Records provided below:

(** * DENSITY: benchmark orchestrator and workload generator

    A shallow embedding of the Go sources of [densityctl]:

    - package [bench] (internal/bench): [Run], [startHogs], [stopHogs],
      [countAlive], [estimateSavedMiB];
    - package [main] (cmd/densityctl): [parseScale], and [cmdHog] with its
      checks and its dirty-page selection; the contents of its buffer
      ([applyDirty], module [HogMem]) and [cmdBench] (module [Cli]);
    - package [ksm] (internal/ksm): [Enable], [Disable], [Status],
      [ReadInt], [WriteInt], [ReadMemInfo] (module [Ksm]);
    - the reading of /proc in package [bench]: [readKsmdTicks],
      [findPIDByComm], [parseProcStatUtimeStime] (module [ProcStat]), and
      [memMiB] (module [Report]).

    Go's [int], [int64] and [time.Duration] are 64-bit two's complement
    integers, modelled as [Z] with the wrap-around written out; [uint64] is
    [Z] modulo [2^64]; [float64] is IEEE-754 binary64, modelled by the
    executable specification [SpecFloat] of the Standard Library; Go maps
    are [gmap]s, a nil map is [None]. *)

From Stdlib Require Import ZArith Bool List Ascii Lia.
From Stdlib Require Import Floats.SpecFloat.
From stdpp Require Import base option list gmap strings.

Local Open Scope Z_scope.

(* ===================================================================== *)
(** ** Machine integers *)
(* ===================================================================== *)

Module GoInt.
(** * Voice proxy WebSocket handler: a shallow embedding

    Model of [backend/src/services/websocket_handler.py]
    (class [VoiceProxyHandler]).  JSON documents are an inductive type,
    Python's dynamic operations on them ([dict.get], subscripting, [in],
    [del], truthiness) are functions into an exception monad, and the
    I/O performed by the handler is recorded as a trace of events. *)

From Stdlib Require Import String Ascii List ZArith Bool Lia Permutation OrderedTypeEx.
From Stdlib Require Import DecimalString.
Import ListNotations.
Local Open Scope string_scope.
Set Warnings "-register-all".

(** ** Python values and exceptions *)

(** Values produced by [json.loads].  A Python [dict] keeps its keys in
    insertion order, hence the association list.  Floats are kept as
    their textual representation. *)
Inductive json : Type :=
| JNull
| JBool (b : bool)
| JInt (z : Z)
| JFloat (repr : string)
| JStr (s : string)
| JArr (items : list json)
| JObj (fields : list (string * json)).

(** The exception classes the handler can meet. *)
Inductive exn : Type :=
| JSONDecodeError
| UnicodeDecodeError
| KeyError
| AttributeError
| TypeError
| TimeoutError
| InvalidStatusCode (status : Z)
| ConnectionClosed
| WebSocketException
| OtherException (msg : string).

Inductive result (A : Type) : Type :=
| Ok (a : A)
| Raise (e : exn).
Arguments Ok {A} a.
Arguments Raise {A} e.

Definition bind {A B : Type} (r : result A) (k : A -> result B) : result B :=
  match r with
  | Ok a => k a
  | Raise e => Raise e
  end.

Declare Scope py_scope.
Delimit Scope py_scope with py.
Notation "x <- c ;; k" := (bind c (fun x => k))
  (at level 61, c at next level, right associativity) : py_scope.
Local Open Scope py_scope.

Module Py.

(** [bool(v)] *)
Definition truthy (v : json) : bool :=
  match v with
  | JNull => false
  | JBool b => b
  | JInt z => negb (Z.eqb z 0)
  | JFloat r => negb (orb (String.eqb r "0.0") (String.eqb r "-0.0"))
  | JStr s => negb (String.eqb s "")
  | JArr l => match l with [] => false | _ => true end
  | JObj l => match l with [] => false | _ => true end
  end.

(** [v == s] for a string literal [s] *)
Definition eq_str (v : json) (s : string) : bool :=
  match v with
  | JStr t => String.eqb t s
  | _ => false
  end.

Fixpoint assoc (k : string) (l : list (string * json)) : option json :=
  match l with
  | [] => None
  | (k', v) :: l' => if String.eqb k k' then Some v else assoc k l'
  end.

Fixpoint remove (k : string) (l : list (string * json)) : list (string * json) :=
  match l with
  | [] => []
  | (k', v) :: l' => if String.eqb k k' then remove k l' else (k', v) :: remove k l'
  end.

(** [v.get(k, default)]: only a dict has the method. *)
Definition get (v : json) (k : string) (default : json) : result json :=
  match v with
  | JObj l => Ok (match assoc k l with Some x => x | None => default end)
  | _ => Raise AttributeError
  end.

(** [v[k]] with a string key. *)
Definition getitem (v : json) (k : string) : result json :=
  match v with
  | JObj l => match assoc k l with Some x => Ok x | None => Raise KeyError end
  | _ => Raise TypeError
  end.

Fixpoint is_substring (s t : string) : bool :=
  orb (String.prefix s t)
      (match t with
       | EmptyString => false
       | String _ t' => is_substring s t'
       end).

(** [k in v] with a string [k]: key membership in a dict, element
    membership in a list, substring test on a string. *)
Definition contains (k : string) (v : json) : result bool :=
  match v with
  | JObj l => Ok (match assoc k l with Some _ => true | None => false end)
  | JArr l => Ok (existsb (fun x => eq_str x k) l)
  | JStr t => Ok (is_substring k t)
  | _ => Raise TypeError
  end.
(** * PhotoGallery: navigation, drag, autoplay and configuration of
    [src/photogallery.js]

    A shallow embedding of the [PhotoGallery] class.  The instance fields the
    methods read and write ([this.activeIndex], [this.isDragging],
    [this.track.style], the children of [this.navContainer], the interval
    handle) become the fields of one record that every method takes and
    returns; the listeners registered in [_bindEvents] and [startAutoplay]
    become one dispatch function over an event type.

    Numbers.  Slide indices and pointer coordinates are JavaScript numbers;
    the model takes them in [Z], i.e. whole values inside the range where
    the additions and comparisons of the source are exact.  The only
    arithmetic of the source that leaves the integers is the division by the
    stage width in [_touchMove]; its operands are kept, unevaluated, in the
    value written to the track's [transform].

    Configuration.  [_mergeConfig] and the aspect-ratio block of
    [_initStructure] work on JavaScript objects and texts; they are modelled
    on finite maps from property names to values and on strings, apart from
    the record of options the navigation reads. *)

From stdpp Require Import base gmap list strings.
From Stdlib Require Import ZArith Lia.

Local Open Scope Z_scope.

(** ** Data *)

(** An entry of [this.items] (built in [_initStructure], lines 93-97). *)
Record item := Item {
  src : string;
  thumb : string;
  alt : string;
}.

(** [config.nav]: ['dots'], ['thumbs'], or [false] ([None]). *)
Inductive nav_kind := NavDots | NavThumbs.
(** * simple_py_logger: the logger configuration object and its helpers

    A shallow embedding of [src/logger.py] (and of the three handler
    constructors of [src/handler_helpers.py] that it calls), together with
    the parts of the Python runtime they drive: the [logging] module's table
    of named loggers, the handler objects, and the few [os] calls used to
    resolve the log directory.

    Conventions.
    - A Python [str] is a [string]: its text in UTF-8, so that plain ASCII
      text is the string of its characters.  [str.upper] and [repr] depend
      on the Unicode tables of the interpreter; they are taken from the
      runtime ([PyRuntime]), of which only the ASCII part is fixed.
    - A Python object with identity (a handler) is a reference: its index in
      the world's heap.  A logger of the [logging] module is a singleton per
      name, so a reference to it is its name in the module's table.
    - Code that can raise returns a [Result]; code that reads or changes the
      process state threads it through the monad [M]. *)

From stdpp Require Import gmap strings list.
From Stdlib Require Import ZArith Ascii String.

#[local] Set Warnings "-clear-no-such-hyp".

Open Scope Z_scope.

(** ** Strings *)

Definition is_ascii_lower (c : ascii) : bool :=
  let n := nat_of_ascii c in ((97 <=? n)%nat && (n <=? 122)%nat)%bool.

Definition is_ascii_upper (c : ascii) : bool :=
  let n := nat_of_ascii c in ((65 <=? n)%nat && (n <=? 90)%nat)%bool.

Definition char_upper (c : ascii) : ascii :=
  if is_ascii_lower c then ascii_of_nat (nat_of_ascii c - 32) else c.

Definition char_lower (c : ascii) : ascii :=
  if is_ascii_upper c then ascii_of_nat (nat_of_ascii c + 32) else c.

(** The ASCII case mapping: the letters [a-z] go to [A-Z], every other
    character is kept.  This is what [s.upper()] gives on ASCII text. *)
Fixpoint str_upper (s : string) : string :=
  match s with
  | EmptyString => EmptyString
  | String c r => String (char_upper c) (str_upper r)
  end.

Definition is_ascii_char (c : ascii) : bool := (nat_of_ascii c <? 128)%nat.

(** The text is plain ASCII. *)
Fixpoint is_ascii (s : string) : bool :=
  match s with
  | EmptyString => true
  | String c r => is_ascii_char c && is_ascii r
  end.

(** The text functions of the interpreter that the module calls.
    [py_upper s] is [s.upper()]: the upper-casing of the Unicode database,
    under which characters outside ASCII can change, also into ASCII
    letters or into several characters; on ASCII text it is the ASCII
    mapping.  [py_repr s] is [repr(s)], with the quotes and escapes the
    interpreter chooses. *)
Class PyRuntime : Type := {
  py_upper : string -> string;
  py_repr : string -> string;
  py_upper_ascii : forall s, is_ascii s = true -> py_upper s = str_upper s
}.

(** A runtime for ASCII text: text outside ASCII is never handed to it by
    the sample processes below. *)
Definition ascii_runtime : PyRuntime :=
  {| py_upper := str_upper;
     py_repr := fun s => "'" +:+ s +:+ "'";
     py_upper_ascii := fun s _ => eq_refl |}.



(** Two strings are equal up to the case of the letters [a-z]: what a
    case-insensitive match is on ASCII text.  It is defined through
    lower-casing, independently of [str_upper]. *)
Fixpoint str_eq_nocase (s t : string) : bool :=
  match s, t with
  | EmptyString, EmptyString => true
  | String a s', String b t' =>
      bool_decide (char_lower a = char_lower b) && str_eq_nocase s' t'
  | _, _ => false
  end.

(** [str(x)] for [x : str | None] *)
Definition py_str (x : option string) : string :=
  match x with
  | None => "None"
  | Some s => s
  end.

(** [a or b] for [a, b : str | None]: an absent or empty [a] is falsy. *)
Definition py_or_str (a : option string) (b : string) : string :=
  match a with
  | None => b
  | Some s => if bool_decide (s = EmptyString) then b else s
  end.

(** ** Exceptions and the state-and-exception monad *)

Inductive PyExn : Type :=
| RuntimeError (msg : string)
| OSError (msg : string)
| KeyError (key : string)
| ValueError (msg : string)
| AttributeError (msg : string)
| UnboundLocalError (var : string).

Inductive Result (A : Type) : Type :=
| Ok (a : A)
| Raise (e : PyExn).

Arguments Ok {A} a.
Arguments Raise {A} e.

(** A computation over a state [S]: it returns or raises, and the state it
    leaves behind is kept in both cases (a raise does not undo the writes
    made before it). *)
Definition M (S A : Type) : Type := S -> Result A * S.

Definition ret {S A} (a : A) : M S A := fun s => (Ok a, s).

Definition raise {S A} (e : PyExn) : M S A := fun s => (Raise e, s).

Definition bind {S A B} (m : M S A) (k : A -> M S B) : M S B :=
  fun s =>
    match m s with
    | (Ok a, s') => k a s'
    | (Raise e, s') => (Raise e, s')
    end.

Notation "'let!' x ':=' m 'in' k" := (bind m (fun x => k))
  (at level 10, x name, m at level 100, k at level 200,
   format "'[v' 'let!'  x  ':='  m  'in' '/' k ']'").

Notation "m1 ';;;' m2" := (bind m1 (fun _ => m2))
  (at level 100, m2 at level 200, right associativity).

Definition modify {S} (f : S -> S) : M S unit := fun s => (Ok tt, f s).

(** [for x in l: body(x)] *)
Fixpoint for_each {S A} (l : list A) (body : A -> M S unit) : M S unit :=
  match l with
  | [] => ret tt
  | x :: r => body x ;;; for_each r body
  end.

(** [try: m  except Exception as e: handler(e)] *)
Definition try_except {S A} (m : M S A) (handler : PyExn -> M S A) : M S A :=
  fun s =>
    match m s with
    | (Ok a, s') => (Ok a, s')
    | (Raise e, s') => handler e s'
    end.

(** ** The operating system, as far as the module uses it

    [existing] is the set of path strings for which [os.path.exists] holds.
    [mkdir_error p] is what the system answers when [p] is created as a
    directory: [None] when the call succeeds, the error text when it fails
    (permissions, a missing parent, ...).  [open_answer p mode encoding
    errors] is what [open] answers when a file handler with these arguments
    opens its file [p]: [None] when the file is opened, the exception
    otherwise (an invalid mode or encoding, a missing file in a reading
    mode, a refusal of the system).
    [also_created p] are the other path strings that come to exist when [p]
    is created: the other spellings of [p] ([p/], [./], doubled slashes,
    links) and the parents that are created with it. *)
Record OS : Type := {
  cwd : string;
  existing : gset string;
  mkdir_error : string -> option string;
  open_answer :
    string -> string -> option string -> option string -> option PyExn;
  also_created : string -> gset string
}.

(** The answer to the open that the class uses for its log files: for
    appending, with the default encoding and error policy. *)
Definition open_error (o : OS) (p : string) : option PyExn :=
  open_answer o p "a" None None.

End of Records provided.

• Prompt: Each line of the data that includes the word "what" counts once; report the total and nothing more.

• Answer space: 4